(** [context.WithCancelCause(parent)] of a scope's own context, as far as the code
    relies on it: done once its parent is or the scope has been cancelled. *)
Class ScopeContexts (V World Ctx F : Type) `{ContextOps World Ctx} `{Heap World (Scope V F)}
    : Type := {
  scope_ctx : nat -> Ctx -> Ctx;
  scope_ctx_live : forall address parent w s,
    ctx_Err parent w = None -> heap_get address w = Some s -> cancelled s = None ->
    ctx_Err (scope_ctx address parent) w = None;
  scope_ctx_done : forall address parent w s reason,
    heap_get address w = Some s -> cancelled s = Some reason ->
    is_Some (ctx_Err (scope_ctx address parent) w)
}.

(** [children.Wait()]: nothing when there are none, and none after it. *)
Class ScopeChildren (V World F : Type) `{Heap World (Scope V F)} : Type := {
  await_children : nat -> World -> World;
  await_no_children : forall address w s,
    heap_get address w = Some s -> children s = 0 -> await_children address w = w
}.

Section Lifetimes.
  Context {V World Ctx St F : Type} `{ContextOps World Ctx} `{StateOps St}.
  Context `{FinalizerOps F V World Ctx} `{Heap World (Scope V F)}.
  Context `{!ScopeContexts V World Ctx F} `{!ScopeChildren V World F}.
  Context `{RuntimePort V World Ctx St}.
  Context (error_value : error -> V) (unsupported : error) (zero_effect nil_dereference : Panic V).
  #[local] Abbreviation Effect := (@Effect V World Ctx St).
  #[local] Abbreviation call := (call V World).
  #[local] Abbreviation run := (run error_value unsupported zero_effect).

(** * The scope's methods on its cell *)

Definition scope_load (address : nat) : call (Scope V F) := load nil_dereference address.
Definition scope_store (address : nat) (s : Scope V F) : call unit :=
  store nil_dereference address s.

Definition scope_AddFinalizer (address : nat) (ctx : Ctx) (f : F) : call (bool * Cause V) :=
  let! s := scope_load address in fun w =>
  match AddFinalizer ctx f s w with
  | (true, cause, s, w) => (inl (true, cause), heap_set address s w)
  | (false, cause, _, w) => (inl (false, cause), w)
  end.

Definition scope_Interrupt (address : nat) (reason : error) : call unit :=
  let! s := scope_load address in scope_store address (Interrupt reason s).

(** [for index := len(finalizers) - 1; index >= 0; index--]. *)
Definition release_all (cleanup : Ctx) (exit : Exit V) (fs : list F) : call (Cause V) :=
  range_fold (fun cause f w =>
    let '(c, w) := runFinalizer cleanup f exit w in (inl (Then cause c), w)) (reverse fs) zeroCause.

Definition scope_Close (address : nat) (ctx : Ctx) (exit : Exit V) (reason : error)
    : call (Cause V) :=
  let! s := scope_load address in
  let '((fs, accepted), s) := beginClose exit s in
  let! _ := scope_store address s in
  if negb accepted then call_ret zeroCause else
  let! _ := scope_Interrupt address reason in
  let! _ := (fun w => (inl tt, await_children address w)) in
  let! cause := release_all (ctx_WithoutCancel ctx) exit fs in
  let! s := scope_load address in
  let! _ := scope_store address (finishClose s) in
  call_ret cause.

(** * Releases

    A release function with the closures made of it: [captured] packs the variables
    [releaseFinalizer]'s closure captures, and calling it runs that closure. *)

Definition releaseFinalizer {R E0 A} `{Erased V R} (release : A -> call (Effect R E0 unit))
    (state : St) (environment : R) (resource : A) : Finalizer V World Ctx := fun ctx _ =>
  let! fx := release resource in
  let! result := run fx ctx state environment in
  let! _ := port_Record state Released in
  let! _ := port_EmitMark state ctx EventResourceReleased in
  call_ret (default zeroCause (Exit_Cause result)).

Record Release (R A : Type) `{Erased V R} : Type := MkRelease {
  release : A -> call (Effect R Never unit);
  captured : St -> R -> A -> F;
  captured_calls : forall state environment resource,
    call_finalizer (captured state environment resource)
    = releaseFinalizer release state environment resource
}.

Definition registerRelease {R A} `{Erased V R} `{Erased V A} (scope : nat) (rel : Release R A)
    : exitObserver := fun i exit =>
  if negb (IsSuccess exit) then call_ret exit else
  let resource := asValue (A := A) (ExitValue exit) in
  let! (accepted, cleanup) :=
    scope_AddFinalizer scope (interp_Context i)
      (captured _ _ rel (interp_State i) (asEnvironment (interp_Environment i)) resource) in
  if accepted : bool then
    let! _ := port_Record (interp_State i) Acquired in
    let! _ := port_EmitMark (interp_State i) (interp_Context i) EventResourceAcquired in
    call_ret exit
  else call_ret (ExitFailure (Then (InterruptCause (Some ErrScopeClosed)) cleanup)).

══════════════════════════════

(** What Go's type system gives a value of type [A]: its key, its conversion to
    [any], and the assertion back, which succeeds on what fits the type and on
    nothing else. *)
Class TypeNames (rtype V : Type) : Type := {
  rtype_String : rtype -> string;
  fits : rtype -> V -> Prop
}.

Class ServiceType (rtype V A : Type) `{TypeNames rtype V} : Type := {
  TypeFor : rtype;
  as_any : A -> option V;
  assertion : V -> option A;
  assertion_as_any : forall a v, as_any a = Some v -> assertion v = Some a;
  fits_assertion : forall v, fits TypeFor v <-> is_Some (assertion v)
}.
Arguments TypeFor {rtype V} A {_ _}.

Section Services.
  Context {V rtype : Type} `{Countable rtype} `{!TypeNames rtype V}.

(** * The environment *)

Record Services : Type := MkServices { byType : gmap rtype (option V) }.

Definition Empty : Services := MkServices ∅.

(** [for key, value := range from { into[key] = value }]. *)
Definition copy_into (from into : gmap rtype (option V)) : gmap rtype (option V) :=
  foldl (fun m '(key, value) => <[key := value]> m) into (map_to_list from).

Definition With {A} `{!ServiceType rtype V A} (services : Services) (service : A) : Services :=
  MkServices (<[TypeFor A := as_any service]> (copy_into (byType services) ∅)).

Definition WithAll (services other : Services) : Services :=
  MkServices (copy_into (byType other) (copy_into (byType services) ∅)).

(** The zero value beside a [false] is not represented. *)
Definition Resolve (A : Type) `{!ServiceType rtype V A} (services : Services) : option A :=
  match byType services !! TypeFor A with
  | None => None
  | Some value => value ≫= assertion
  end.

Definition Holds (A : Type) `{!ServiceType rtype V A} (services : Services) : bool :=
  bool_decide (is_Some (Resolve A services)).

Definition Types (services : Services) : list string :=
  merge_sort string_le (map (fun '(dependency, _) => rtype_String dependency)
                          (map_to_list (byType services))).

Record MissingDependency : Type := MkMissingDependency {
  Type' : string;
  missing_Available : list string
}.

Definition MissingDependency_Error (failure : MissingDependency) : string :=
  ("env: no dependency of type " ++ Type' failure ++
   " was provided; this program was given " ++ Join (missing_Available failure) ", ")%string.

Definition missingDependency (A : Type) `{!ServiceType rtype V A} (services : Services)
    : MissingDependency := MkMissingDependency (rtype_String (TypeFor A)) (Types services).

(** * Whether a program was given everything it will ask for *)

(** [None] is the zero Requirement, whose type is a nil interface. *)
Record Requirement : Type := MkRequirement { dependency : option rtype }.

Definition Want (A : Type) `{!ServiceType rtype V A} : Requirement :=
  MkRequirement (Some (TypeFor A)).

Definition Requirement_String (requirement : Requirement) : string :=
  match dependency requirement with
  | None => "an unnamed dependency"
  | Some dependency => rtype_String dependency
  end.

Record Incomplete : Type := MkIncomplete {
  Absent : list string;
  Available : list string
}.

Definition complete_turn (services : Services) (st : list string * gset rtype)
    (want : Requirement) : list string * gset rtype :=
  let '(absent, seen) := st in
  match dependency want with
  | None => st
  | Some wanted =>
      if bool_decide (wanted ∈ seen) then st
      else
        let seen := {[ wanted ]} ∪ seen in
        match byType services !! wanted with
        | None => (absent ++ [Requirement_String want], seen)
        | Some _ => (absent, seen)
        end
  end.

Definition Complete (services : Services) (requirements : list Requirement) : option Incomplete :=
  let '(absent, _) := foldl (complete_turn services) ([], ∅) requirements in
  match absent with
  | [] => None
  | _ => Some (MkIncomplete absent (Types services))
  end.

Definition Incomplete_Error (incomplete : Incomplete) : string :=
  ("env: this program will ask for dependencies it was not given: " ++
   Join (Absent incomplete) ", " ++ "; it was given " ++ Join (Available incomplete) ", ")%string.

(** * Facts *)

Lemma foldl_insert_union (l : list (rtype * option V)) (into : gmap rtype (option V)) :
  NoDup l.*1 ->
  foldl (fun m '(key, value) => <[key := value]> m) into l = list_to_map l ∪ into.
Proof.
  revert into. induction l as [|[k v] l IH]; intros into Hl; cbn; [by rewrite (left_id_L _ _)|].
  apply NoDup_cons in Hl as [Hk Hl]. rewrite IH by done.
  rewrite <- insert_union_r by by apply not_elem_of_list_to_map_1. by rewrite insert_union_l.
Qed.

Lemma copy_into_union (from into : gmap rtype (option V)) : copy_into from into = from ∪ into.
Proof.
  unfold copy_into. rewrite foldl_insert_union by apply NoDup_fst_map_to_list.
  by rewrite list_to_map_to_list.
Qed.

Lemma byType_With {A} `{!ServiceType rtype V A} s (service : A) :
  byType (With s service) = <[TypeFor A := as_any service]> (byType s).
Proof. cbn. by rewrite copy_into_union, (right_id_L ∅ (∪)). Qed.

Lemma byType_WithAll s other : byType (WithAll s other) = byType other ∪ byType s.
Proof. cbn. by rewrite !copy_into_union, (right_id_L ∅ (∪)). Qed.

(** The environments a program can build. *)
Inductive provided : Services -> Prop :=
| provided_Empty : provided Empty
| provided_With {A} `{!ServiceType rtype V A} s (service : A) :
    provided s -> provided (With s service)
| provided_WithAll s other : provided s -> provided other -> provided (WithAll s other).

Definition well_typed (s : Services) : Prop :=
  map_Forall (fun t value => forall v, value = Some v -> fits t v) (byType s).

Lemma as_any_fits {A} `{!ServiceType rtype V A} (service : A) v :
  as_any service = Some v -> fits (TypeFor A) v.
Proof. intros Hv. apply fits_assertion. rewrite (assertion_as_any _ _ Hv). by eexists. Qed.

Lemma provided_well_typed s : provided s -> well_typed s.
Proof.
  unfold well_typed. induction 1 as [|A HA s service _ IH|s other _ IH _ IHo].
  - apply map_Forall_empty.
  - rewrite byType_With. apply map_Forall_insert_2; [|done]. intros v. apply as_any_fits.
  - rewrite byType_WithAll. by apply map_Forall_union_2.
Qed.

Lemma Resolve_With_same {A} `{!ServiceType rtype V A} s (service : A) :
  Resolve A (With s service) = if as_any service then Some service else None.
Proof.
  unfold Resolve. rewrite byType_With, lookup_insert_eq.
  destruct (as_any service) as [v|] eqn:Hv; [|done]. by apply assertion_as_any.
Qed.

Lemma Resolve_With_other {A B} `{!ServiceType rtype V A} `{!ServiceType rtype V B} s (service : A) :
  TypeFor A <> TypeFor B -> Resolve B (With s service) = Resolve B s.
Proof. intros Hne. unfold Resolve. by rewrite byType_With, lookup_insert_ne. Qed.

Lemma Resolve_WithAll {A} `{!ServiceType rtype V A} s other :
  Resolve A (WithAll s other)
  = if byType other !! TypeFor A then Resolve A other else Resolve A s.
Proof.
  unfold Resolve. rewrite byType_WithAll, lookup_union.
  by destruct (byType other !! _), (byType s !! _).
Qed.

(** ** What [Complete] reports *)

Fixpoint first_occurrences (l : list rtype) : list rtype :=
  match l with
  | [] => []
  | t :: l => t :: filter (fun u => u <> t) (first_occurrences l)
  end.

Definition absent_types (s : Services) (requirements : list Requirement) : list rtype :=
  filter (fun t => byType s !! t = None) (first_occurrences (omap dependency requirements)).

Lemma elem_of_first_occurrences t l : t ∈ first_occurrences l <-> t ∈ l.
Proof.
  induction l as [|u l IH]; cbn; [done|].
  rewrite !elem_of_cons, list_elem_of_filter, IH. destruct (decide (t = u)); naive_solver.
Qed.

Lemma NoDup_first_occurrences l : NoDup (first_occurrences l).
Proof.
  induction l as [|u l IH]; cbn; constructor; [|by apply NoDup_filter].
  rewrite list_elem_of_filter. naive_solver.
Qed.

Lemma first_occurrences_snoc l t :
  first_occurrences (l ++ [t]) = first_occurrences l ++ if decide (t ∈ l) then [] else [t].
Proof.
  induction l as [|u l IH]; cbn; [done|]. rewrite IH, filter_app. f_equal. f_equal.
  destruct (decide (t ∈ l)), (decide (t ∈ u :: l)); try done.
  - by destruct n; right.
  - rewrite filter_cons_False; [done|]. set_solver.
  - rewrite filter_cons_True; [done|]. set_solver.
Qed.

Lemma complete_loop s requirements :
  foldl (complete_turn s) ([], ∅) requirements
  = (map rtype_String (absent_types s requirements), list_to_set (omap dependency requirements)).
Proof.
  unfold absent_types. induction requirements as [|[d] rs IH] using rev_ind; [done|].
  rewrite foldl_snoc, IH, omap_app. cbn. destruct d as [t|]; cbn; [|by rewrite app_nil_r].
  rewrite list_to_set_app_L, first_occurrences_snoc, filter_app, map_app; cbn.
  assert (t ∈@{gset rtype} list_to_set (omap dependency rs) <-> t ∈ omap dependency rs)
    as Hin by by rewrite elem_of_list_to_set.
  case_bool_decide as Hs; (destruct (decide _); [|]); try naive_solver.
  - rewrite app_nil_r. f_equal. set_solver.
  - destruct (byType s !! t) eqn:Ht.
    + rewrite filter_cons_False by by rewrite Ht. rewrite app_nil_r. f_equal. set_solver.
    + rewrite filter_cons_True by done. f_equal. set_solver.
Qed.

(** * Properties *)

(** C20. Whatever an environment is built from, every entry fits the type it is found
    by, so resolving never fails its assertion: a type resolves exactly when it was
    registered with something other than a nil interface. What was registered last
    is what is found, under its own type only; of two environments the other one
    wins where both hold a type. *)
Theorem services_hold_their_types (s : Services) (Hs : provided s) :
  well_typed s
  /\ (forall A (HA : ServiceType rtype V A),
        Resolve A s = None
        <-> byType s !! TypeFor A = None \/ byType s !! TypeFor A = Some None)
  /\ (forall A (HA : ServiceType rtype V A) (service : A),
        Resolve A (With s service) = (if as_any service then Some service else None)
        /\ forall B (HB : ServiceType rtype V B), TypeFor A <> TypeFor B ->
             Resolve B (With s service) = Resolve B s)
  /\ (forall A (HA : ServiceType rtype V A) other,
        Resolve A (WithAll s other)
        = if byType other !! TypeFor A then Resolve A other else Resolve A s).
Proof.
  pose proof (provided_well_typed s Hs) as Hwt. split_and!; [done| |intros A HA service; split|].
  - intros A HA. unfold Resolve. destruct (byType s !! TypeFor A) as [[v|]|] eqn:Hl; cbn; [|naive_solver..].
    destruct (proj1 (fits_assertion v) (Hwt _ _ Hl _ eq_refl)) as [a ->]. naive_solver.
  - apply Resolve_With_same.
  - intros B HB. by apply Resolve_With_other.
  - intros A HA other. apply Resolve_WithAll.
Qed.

══════════════════════════════

**ACTIVITY:**
From the line holding "(** [context.WithCancelCause(parent)] of" to the line holding "Context (error_value : error", inclusive, restate each line above exactly as written.

**SOLUTION TO THIS PROBLEM:**
(** [context.WithCancelCause(parent)] of a scope's own context, as far as the code
    relies on it: done once its parent is or the scope has been cancelled. *)
Class ScopeContexts (V World Ctx F : Type) `{ContextOps World Ctx} `{Heap World (Scope V F)}
    : Type := {
  scope_ctx : nat -> Ctx -> Ctx;
  scope_ctx_live : forall address parent w s,
    ctx_Err parent w = None -> heap_get address w = Some s -> cancelled s = None ->
    ctx_Err (scope_ctx address parent) w = None;
  scope_ctx_done : forall address parent w s reason,
    heap_get address w = Some s -> cancelled s = Some reason ->
    is_Some (ctx_Err (scope_ctx address parent) w)
}.

(** [children.Wait()]: nothing when there are none, and none after it. *)
Class ScopeChildren (V World F : Type) `{Heap World (Scope V F)} : Type := {
  await_children : nat -> World -> World;
  await_no_children : forall address w s,
    heap_get address w = Some s -> children s = 0 -> await_children address w = w
}.

Section Lifetimes.
  Context {V World Ctx St F : Type} `{ContextOps World Ctx} `{StateOps St}.
  Context `{FinalizerOps F V World Ctx} `{Heap World (Scope V F)}.
  Context `{!ScopeContexts V World Ctx F} `{!ScopeChildren V World F}.
  Context `{RuntimePort V World Ctx St}.
  Context (error_value : error -> V) (unsupported : error) (zero_effect nil_dereference : Panic V).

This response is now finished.